Mr Mosconi said the major concern for DFES and the volunteer firefighters on the ground was the hazardous material incident at the Timber Treaters worksite in Hester.

He said during the fire the worksite suffered significant damage including the burning of copper chrome arsenic pine which gives off a toxic smoke and ash cloud when alight.

Mr Mosconi said two specialist teams, a damage assessment team and an urban search and rescue taskforce, was being assembled to assess and deal with potential damage caused by the smoke to the Hester townsite and its residents.

“Our concern at the moment though is we do have a hazmat incident up at Timber Treaters in Hester,” he said.

“That is something that we are working with our specialist, so we will have a specialist district officer, a scientist and other specialists to come in and give me some advice on how we need to manage those pine pole piles.”

Mr Mosconi said the smoke had already spread to some of the outlying area which was the reason the entirety of Hester had been evacuated.

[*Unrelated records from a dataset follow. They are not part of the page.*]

(* ===== verification/FfxApi.v ===== *)
(** * The FidelityFX API as the two Wine builtins see it

    The descriptors an application passes to [ffxCreateContext], [ffxConfigure],
    [ffxQuery] and [ffxDispatch], the return codes, and the packets the builtins
    send over the Unix call to the native translator
    ([include/yaagl_fsr_fg_bridge.h]).  A [pNext] chain of descriptors is the
    list of the entries a walk along it meets. *)

From stdpp Require Import base list.
From Stdlib Require Import ZArith SpecFloat.
From S2P Require Import Prelude.

Open Scope Z_scope.

(** ** Return codes *)

Definition FFX_API_RETURN_OK := 0.
Definition FFX_API_RETURN_ERROR := 1.
Definition FFX_API_RETURN_ERROR_UNKNOWN_DESCTYPE := 2.
Definition FFX_API_RETURN_ERROR_RUNTIME_ERROR := 3.
Definition FFX_API_RETURN_NO_PROVIDER := 4.
Definition FFX_API_RETURN_ERROR_MEMORY := 5.
Definition FFX_API_RETURN_ERROR_PARAMETER := 6.

(** ** Single precision floats

    [float] values are IEEE-754 binary32 data; comparisons are the quiet C
    operators, false on a NaN. *)

Abbreviation f32 := spec_float.

Definition isfinite (x : f32) : bool :=
  match x with
  | S754_zero _ | S754_finite _ _ _ => true
  | S754_infinity _ | S754_nan => false
  end.

Definition f32_zero : f32 := S754_zero false.

(** [3.141592654f] is the binary32 number [13176795 * 2^-22]. *)
Definition f32_pi : f32 := S754_finite false 13176795 (-22).

(** [a > b], [a >= b] in C. *)
Definition SFgtb (a b : f32) : bool := SFltb b a.
Definition SFgeb (a b : f32) : bool := SFleb b a.

(** ** Structure types *)

Definition FFX_API_EFFECT_MASK := 0x00ff0000.
Definition FFX_API_EFFECT_ID_UPSCALE := 0x00010000.
Definition FFX_API_EFFECT_ID_FRAMEGENERATION := 0x00020000.
Definition FFX_API_EFFECT_ID_FRAMEGENERATIONSWAPCHAIN := 0x00030000.

(** [FFX_API_MAKE_EFFECT_SUB_ID] on 32-bit operands. *)
Definition FFX_API_MAKE_EFFECT_SUB_ID (effect sub : Z) : Z :=
  Z.lor (Z.land effect FFX_API_EFFECT_MASK)
        (Z.land sub (u32 (Z.lnot FFX_API_EFFECT_MASK))).

Definition fg_type := FFX_API_MAKE_EFFECT_SUB_ID FFX_API_EFFECT_ID_FRAMEGENERATION.
Definition fgsc_type := FFX_API_MAKE_EFFECT_SUB_ID FFX_API_EFFECT_ID_FRAMEGENERATIONSWAPCHAIN.

Definition FFX_API_CONFIGURE_DESC_TYPE_GLOBALDEBUG1 := 1.
Definition BACKEND_DX12_DESC_TYPE := 2.
Definition FFX_API_QUERY_DESC_TYPE_GET_VERSIONS := 4.
Definition FFX_API_DESC_TYPE_OVERRIDE_VERSION := 5.
Definition FFX_API_QUERY_DESC_TYPE_GET_PROVIDER_VERSION := 6.

Definition FFX_API_CREATE_CONTEXT_DESC_TYPE_FRAMEGENERATION := fg_type 1.
Definition FFX_API_CONFIGURE_DESC_TYPE_FRAMEGENERATION := fg_type 2.
Definition FFX_API_DISPATCH_DESC_TYPE_FRAMEGENERATION := fg_type 3.
Definition FFX_API_DISPATCH_DESC_TYPE_FRAMEGENERATION_PREPARE := fg_type 4.
Definition FFX_API_QUERY_DESC_TYPE_FRAMEGENERATION_GPU_MEMORY_USAGE := fg_type 7.
Definition FFX_API_CREATE_CONTEXT_DESC_TYPE_FRAMEGENERATION_HUDLESS := fg_type 9.
Definition FFX_API_DISPATCH_DESC_TYPE_FRAMEGENERATION_PREPARE_CAMERAINFO := fg_type 0xa.
Definition FFX_API_QUERY_DESC_TYPE_FRAMEGENERATION_GPU_MEMORY_USAGE_V2 := fg_type 0xb.
Definition FFX_API_DISPATCH_DESC_TYPE_FRAMEGENERATION_PREPARE_V2 := fg_type 0xc.
Definition FFX_API_CREATE_CONTEXT_DESC_TYPE_FRAMEGENERATION_VERSION := fg_type 0xe.
Definition FFX_API_FRAME_GENERATION_CONFIG := fg_type 0xf.
Definition FFX_API_CREATE_CONTEXT_DESC_TYPE_FRAMEGENERATIONSWAPCHAIN_WRAP_DX12 := fgsc_type 1.
Definition FFX_API_CREATE_CONTEXT_DESC_TYPE_FRAMEGENERATIONSWAPCHAIN_NEW_DX12 := fgsc_type 5.
Definition FFX_API_CREATE_CONTEXT_DESC_TYPE_FRAMEGENERATIONSWAPCHAIN_FOR_HWND_DX12 := fgsc_type 6.
Definition FFX_API_DISPATCH_DESC_TYPE_FRAMEGENERATIONSWAPCHAIN_WAIT_FOR_PRESENTS_DX12 := fgsc_type 7.

(** ** Flags *)

Definition FFX_API_CONFIGURE_GLOBALDEBUG_LEVEL_SILENCE := 0.
Definition FFX_API_CONFIGURE_GLOBALDEBUG_LEVEL_ERRORS := 1.
Definition FFX_API_CONFIGURE_GLOBALDEBUG_LEVEL_WARNINGS := 2.
Definition FFX_API_CONFIGURE_GLOBALDEBUG_LEVEL_VERBOSE := 0xfffffff.
Definition FFX_API_MESSAGE_TYPE_ERROR := 0.
Definition FFX_API_MESSAGE_TYPE_WARNING := 1.

Definition FFX_FRAMEGENERATION_ENABLE_ASYNC_WORKLOAD_SUPPORT := 1.
Definition FFX_FRAMEGENERATION_ENABLE_DISPLAY_RESOLUTION_MOTION_VECTORS := 2.
Definition FFX_FRAMEGENERATION_ENABLE_MOTION_VECTORS_JITTER_CANCELLATION := 4.
Definition FFX_FRAMEGENERATION_ENABLE_DEPTH_INVERTED := 8.
Definition FFX_FRAMEGENERATION_ENABLE_DEPTH_INFINITE := 16.
Definition FFX_FRAMEGENERATION_ENABLE_HIGH_DYNAMIC_RANGE := 32.
Definition FFX_FRAMEGENERATION_ENABLE_DEBUG_CHECKING := 64.

Definition FFX_FRAMEGENERATION_FLAG_DRAW_DEBUG_TEAR_LINES := 1.
Definition FFX_FRAMEGENERATION_FLAG_DRAW_DEBUG_RESET_INDICATORS := 2.
Definition FFX_FRAMEGENERATION_FLAG_DRAW_DEBUG_VIEW := 4.
Definition FFX_FRAMEGENERATION_FLAG_NO_SWAPCHAIN_CONTEXT_NOTIFY := 8.
Definition FFX_FRAMEGENERATION_FLAG_DRAW_DEBUG_PACING_LINES := 16.
Definition FFX_FRAMEGENERATION_FLAG_RESERVED_1 := 32.
Definition FFX_FRAMEGENERATION_FLAG_RESERVED_2 := 64.

Definition FFX_API_BACKBUFFER_TRANSFER_FUNCTION_SRGB := 0.
Definition FFX_API_BACKBUFFER_TRANSFER_FUNCTION_PQ := 1.
Definition FFX_API_BACKBUFFER_TRANSFER_FUNCTION_SCRGB := 2.

(** [FFX_FRAMEGENERATION_MAKE_VERSION(4, 0, 0)] *)
Definition FFX_FRAMEGENERATION_VERSION :=
  Z.lor (Z.lor (Z.shiftl 4 22) (Z.shiftl 0 12)) 0.

(** ** Resources and allocation callbacks *)

Record FfxApiResourceDescription := mkDescription {
  rd_type : Z; rd_format : Z; rd_width : Z; rd_height : Z;
  rd_depth : Z; rd_mipCount : Z; rd_flags : Z; rd_usage : Z }.

Record FfxApiResource := mkResource {
  resource : ptr;
  description : FfxApiResourceDescription;
  rstate : Z }.

(** What [memset(.., 0, ..)] leaves. *)
Definition null_description := mkDescription 0 0 0 0 0 0 0 0.
Definition null_resource := mkResource NULL null_description 0.

Record FfxApiRect2D := mkRect2D { left : Z; top : Z; width : Z; height : Z }.
Definition null_rect := mkRect2D 0 0 0 0.

Record ffxAllocationCallbacks := mkAllocation {
  pUserData : ptr; alloc : ptr; dealloc : ptr }.
Definition null_allocation := mkAllocation NULL NULL NULL.

(** ** Descriptors *)

Record ffxCreateContextDescFrameGeneration := mkCreateFG {
  cfg_flags : Z;
  displaySize_width : Z; displaySize_height : Z;
  maxRenderSize_width : Z; maxRenderSize_height : Z;
  backBufferFormat : Z }.

(** The twelve floats of the camera extension, three per vector. *)
Record camera_info := mkCamera {
  cameraPosition : list f32; cameraUp : list f32;
  cameraRight : list f32; cameraForward : list f32 }.

(** An entry of a [pNext] chain, with the structure its [type] announces. *)
Inductive entry :=
| E_FrameGeneration (d : ffxCreateContextDescFrameGeneration)
| E_Backend (device : ptr)
| E_Version (version : Z)
| E_Hudless (hudlessBackBufferFormat : Z)
| E_Override (versionId : Z)
| E_SwapchainWrap
| E_SwapchainNew
| E_SwapchainForHwnd
| E_Camera (c : camera_info)
| E_Other (type : Z).

Definition entry_type (e : entry) : Z :=
  match e with
  | E_FrameGeneration _ => FFX_API_CREATE_CONTEXT_DESC_TYPE_FRAMEGENERATION
  | E_Backend _ => BACKEND_DX12_DESC_TYPE
  | E_Version _ => FFX_API_CREATE_CONTEXT_DESC_TYPE_FRAMEGENERATION_VERSION
  | E_Hudless _ => FFX_API_CREATE_CONTEXT_DESC_TYPE_FRAMEGENERATION_HUDLESS
  | E_Override _ => FFX_API_DESC_TYPE_OVERRIDE_VERSION
  | E_SwapchainWrap => FFX_API_CREATE_CONTEXT_DESC_TYPE_FRAMEGENERATIONSWAPCHAIN_WRAP_DX12
  | E_SwapchainNew => FFX_API_CREATE_CONTEXT_DESC_TYPE_FRAMEGENERATIONSWAPCHAIN_NEW_DX12
  | E_SwapchainForHwnd => FFX_API_CREATE_CONTEXT_DESC_TYPE_FRAMEGENERATIONSWAPCHAIN_FOR_HWND_DX12
  | E_Camera _ => FFX_API_DISPATCH_DESC_TYPE_FRAMEGENERATION_PREPARE_CAMERAINFO
  | E_Other t => t
  end.

Record ffxConfigureDescFrameGeneration := mkConfigureFG {
  cf_pNext : list entry;
  swapChain : ptr;
  presentCallback : ptr; presentCallbackUserContext : ptr;
  frameGenerationCallback : ptr; frameGenerationCallbackUserContext : ptr;
  frameGenerationEnabled : bool; allowAsyncWorkloads : bool;
  HUDLessColor : FfxApiResource;
  cf_flags : Z;
  onlyPresentGenerated : bool;
  generationRect : FfxApiRect2D;
  frameID : Z }.

Definition null_configure :=
  mkConfigureFG [] NULL NULL NULL NULL NULL false false null_resource 0 false null_rect 0.

Record ffxDispatchDescFrameGeneration := mkDispatchFG {
  df_commandList : ptr;
  presentColor : FfxApiResource;
  outputs : list FfxApiResource;           (* four entries *)
  numGeneratedFrames : Z;
  df_reset : bool;
  backbufferTransferFunction : Z;
  minLuminance : f32; maxLuminance : f32;
  df_generationRect : FfxApiRect2D;
  df_frameID : Z }.

(** [desc->outputs[i].resource] *)
Definition output_at (d : ffxDispatchDescFrameGeneration) (i : nat) : FfxApiResource :=
  default null_resource (outputs d !! i).

(** The members Prepare V1 and Prepare V2 share, in the order of the SDK. *)
Record prepare_fields := mkPrepare {
  pf_frameID : Z; pf_flags : Z; pf_commandList : ptr;
  renderSize_width : Z; renderSize_height : Z;
  jitterOffset_x : f32; jitterOffset_y : f32;
  motionVectorScale_x : f32; motionVectorScale_y : f32;
  frameTimeDelta : f32; pf_reset : bool;
  cameraNear : f32; cameraFar : f32;
  cameraFovAngleVertical : f32; viewSpaceToMetersFactor : f32;
  depth : FfxApiResource; motionVectors : FfxApiResource }.

(** What [ffxDispatch] can be given: a header with its structure and its chain. *)
Inductive dispatch_desc :=
| D_Generate (d : ffxDispatchDescFrameGeneration) (pNext : list entry)
| D_Prepare (d : prepare_fields) (pNext : list entry)
| D_PrepareV2 (d : prepare_fields) (c : camera_info) (pNext : list entry)
| D_Other (type : Z) (pNext : list entry).

Definition dispatch_type (d : dispatch_desc) : Z :=
  match d with
  | D_Generate _ _ => FFX_API_DISPATCH_DESC_TYPE_FRAMEGENERATION
  | D_Prepare _ _ => FFX_API_DISPATCH_DESC_TYPE_FRAMEGENERATION_PREPARE
  | D_PrepareV2 _ _ _ => FFX_API_DISPATCH_DESC_TYPE_FRAMEGENERATION_PREPARE_V2
  | D_Other t _ => t
  end.

Definition dispatch_pNext (d : dispatch_desc) : list entry :=
  match d with
  | D_Generate _ n | D_Prepare _ n | D_PrepareV2 _ _ n | D_Other _ n => n
  end.

(** ** Bridge packets, [include/yaagl_fsr_fg_bridge.h] *)

Definition YAAGL_FSR_FG_BRIDGE_VERSION := 3.
Definition YAAGL_FSR_FG_DEPTH_INVERTED := 1.
Definition YAAGL_FSR_FG_DEPTH_INFINITE := 2.
Definition YAAGL_FSR_FG_DISPLAY_RESOLUTION_MOTION_VECTORS := 4.
Definition YAAGL_FSR_FG_MOTION_VECTORS_JITTERED := 8.

Inductive yaagl_fsr_fg_operation :=
| YAAGL_FSR_FG_PROBE | YAAGL_FSR_FG_CREATE | YAAGL_FSR_FG_PREPARE
| YAAGL_FSR_FG_DISPATCH | YAAGL_FSR_FG_DESTROY | YAAGL_FSR_FG_CONFIGURE.

Record packet_header := mkHeader {
  ph_size : Z; ph_version : Z; ph_operation : yaagl_fsr_fg_operation;
  ph_result : Z; ph_context : Z }.

Record create_packet := mkCreatePacket {
  cp_device : Z; cp_display_width : Z; cp_display_height : Z;
  cp_max_render_width : Z; cp_max_render_height : Z;
  cp_backbuffer_format : Z; cp_flags : Z }.

Record prepare_packet := mkPreparePacket {
  pp_command_list : Z; pp_frame_id : Z; pp_depth : Z; pp_motion_vectors : Z;
  pp_depth_state : Z; pp_motion_vectors_state : Z;
  pp_render_width : Z; pp_render_height : Z; pp_flags : Z; pp_reset : bool;
  pp_jitter_x : f32; pp_jitter_y : f32;
  pp_motion_scale_x : f32; pp_motion_scale_y : f32;
  pp_frame_time_delta_ms : f32; pp_camera_near : f32; pp_camera_far : f32;
  pp_camera_fov : f32; pp_view_space_to_meters : f32;
  pp_camera : camera_info; pp_camera_info_present : bool }.

Record dispatch_packet := mkDispatchPacket {
  dp_command_list : Z; dp_frame_id : Z; dp_present_color : Z; dp_output : Z;
  dp_hudless_color : Z; dp_present_color_state : Z; dp_output_state : Z;
  dp_hudless_color_state : Z; dp_num_generated_frames : Z; dp_reset : bool;
  dp_backbuffer_transfer_function : Z; dp_generation_rect : FfxApiRect2D;
  dp_min_luminance : f32; dp_max_luminance : f32 }.

Inductive packet :=
| P_Create (h : packet_header) (p : create_packet)
| P_Prepare (h : packet_header) (p : prepare_packet)
| P_Dispatch (h : packet_header) (p : dispatch_packet)
| P_Configure (h : packet_header) (enabled : Z)
| P_Destroy (h : packet_header).

Definition packet_head (p : packet) : packet_header :=
  match p with
  | P_Create h _ | P_Prepare h _ | P_Dispatch h _ | P_Configure h _ | P_Destroy h => h
  end.

(** [sizeof] of the packets: the fields of the header, in order, without
    internal padding, rounded up to the eight-byte alignment of the context. *)
Definition packet_size (op : yaagl_fsr_fg_operation) : Z :=
  match op with
  | YAAGL_FSR_FG_PROBE => 56
  | YAAGL_FSR_FG_CREATE => 56
  | YAAGL_FSR_FG_PREPARE => 168
  | YAAGL_FSR_FG_DISPATCH => 112
  | YAAGL_FSR_FG_CONFIGURE => 32
  | YAAGL_FSR_FG_DESTROY => 24
  end.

“Some of (the toxic smoke) has been blown around that timber treaters area, we are not sure how far out of that area it has gone so we are doing some assessment,” he said.

“That is the reason why I have directed evacuation out of Hester, we do not want anyone in Hester at the moment.”

Mr Mosconi confirmed one house and one “habitable” shed was destroyed in the Hester area during the bush fire.

He said he was “aspirational” the specialist teams could clear the danger in the area by Tuesday afternoon to allow residents to return and see the damage to the Hester townsite.